Which lines in the records below contain the word "itself"? Copy each one.

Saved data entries
>>>>>

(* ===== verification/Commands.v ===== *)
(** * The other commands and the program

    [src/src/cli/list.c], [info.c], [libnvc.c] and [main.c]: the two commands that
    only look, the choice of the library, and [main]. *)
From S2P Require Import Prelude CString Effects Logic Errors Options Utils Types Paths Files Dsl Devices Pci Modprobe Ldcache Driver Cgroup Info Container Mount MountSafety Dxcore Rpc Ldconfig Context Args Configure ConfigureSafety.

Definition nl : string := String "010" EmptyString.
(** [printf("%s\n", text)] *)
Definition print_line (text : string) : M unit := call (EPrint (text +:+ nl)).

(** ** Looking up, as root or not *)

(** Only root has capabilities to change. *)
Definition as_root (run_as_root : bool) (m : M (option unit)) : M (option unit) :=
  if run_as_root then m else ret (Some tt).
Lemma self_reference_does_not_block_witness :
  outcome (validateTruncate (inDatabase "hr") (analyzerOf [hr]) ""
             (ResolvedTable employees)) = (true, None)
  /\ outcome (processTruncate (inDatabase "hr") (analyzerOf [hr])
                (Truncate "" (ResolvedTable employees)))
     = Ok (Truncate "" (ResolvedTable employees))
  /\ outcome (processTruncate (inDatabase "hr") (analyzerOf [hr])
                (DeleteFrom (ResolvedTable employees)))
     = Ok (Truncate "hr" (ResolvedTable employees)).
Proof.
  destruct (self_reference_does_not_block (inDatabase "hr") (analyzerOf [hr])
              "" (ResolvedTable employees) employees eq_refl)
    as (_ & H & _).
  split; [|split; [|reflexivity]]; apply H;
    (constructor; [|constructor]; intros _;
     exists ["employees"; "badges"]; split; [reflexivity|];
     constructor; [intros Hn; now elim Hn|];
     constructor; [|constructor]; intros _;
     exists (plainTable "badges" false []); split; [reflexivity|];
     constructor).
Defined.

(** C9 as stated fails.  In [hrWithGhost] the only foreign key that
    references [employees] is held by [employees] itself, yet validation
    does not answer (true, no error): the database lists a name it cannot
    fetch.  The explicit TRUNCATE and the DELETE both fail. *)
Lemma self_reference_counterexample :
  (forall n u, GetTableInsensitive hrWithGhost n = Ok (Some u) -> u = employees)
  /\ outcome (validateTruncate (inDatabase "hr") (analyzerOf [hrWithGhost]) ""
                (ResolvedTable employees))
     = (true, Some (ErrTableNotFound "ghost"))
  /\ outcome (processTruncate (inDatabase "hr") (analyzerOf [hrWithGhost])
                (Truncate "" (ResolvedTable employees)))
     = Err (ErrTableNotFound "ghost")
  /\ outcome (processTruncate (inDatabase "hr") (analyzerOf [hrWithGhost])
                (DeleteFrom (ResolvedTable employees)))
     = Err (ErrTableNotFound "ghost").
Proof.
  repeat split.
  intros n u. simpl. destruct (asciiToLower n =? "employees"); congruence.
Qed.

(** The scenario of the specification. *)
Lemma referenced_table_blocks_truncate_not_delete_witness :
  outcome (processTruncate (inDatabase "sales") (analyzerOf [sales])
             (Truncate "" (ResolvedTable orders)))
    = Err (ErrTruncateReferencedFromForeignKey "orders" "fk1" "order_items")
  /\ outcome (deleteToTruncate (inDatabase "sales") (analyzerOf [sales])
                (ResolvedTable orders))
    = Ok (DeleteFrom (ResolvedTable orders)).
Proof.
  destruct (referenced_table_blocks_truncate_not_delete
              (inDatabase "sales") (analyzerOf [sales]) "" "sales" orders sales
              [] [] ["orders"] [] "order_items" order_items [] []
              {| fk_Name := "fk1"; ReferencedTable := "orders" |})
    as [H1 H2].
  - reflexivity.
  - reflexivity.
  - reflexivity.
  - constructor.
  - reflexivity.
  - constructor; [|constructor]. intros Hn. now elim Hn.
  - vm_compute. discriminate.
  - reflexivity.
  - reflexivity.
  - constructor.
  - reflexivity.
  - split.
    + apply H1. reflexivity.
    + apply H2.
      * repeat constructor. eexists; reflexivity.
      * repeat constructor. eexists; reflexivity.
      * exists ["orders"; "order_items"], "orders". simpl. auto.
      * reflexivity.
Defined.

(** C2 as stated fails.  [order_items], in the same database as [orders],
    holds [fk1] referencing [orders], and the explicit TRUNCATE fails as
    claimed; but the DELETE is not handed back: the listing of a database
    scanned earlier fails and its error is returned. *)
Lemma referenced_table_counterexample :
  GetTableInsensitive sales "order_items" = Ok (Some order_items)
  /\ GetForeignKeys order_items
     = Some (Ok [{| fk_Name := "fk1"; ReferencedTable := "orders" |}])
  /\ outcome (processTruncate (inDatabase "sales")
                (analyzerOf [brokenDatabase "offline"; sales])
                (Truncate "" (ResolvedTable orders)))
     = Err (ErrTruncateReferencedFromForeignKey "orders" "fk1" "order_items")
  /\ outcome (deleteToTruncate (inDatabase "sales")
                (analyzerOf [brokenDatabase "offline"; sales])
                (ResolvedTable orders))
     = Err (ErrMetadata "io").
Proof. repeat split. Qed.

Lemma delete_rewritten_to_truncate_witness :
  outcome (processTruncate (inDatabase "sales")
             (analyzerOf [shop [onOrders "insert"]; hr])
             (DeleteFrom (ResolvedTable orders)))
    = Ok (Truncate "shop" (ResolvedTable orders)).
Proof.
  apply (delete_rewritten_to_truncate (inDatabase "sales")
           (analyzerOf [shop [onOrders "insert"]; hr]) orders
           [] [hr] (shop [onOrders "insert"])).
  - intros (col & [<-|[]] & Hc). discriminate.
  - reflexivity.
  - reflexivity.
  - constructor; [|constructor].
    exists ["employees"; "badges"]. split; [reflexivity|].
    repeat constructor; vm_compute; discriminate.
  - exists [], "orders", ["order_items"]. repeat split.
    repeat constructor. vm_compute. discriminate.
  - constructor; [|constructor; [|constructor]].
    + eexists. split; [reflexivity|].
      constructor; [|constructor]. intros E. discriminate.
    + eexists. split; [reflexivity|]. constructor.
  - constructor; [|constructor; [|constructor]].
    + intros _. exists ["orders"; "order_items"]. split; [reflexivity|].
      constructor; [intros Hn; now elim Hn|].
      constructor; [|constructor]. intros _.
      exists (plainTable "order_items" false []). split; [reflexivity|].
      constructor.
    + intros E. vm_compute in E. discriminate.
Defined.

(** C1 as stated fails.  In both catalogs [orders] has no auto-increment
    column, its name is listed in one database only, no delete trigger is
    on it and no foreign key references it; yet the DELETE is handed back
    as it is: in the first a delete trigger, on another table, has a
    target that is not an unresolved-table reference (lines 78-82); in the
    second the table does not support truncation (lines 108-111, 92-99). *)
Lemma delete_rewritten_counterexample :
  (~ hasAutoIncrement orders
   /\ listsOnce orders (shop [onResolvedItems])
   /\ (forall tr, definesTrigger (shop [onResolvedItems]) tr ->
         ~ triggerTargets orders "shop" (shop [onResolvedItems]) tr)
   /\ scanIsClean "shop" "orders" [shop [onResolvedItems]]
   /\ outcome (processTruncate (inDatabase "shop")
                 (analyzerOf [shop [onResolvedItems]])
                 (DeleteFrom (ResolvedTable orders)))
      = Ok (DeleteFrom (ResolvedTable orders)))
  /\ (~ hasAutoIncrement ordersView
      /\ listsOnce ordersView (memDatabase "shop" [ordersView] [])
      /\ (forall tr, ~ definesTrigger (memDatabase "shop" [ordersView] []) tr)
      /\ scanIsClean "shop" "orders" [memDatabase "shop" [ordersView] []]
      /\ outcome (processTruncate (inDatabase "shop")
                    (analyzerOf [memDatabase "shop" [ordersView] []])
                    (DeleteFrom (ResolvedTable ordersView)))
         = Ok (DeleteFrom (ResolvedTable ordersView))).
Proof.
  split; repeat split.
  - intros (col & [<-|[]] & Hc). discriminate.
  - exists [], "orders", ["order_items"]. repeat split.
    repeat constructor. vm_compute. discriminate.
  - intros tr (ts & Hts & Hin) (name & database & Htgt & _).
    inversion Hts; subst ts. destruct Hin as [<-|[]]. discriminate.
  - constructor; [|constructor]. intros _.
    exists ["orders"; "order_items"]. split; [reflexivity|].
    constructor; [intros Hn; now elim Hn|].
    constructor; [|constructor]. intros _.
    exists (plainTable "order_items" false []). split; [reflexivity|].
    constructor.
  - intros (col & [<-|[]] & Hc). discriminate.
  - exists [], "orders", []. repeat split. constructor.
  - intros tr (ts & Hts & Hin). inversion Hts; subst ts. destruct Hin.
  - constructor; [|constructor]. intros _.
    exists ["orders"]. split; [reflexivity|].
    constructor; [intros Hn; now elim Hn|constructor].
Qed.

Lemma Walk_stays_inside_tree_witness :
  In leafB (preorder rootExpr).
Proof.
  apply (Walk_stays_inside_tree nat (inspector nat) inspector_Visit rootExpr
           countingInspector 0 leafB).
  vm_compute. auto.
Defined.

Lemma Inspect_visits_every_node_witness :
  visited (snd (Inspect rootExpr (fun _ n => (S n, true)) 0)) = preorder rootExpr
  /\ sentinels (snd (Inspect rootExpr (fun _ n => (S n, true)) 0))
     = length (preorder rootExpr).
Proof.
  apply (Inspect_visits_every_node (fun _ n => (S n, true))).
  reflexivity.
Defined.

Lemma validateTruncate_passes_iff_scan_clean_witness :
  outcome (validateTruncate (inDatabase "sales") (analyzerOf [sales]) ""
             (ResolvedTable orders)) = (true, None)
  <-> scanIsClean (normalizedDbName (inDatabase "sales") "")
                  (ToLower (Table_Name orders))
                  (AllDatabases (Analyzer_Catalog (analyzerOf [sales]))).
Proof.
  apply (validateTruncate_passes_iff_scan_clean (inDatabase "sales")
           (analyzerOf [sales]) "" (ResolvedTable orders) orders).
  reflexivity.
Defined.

<<<<<
>>>>>

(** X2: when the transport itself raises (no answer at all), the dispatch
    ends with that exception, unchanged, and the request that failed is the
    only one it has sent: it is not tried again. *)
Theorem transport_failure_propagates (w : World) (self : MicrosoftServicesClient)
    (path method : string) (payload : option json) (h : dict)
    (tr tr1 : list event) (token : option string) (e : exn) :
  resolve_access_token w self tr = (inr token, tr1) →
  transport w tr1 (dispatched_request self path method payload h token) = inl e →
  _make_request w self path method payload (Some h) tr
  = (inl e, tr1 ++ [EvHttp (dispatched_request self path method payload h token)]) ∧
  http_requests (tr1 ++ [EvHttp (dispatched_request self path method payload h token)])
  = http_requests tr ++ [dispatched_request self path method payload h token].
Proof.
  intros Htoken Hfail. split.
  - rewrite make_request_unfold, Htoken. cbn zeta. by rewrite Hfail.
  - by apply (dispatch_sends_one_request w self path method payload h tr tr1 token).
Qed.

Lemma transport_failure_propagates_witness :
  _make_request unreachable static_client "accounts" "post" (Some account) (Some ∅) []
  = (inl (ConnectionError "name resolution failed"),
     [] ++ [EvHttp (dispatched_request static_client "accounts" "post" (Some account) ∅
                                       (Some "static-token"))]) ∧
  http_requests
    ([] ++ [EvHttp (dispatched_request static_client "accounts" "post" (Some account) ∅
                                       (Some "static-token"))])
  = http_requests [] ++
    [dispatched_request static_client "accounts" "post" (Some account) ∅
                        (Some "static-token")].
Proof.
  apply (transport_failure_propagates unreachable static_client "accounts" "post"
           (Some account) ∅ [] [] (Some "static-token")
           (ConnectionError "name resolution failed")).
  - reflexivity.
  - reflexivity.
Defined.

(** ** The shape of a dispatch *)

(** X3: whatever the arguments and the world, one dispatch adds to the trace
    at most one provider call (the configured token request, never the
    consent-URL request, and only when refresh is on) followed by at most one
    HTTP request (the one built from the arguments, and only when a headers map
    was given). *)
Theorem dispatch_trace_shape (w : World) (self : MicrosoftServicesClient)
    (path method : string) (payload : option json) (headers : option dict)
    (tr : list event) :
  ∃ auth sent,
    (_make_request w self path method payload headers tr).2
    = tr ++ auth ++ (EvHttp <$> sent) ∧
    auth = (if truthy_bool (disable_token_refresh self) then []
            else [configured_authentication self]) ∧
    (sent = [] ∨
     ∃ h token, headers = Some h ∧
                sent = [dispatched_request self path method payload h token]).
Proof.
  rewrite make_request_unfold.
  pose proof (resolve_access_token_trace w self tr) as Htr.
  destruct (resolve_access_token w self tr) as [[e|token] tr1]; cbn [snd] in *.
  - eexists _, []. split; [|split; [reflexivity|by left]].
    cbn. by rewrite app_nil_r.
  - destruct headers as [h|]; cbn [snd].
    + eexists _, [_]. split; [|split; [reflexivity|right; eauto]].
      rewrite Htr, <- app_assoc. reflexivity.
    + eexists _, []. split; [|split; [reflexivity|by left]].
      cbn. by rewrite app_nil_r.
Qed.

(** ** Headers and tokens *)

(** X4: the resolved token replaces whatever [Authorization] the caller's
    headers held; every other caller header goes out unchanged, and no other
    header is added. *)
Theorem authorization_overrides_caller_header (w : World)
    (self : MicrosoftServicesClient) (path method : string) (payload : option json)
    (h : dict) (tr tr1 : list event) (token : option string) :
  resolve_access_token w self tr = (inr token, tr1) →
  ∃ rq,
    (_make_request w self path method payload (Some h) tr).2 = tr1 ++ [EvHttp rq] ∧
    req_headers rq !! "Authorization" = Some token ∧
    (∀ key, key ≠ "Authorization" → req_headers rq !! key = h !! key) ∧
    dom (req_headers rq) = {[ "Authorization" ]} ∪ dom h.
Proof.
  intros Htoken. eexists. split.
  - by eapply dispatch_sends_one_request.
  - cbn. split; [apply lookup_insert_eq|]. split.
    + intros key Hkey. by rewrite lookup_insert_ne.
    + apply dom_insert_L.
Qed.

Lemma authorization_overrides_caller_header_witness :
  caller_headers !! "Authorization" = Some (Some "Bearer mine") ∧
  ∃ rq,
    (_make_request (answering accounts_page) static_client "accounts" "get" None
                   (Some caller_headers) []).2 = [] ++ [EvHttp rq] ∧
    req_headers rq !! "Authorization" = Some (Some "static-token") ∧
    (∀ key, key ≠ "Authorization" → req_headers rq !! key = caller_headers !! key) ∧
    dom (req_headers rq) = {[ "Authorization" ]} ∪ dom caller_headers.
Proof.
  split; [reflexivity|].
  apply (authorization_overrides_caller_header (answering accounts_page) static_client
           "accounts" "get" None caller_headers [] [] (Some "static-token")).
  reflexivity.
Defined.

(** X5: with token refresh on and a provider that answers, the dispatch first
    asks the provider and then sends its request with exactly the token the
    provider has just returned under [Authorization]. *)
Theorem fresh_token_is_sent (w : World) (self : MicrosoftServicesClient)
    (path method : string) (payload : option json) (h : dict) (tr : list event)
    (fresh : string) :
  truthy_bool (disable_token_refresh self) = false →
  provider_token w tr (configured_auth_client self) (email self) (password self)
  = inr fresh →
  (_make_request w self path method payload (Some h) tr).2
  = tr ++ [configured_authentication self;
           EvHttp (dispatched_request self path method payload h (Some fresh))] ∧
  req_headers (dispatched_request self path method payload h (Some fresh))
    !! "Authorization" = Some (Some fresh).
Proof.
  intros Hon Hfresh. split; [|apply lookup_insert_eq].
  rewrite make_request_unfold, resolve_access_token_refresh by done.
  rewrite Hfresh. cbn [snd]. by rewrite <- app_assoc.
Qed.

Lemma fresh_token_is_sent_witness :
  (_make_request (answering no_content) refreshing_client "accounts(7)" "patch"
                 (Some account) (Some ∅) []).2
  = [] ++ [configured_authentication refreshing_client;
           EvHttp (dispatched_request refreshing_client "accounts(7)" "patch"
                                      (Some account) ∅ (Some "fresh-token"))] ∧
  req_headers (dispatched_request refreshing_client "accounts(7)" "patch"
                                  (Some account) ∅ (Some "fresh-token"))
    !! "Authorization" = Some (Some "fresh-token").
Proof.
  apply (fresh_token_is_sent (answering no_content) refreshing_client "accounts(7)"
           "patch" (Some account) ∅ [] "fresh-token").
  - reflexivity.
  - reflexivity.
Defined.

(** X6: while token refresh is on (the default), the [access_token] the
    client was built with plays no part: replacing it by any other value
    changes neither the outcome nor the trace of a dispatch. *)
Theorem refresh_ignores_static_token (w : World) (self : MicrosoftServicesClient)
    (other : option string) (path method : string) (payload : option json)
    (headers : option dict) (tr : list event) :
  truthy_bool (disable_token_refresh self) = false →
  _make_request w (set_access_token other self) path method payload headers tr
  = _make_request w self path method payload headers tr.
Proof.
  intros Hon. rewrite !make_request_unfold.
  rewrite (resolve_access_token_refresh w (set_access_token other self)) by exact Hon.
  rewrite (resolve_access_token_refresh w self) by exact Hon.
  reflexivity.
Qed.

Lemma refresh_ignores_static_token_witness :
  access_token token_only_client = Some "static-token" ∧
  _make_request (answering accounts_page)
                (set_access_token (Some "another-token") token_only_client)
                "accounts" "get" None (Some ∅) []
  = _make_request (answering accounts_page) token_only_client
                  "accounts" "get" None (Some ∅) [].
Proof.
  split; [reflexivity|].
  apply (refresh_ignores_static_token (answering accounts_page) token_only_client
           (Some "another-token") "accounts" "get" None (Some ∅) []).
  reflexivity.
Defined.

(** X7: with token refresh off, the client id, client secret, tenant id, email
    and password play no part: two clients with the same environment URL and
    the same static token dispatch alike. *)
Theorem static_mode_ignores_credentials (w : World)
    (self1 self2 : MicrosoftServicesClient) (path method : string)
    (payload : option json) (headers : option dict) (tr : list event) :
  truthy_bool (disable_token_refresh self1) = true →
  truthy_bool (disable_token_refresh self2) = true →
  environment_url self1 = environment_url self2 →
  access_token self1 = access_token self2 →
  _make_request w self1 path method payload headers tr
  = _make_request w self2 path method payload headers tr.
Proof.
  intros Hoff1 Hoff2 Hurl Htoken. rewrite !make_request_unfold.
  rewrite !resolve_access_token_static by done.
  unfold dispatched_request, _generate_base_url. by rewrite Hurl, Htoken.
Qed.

<<<<<

Output for this exercise:
    references [employees] is held by [employees] itself, yet validation
(** X2: when the transport itself raises (no answer at all), the dispatch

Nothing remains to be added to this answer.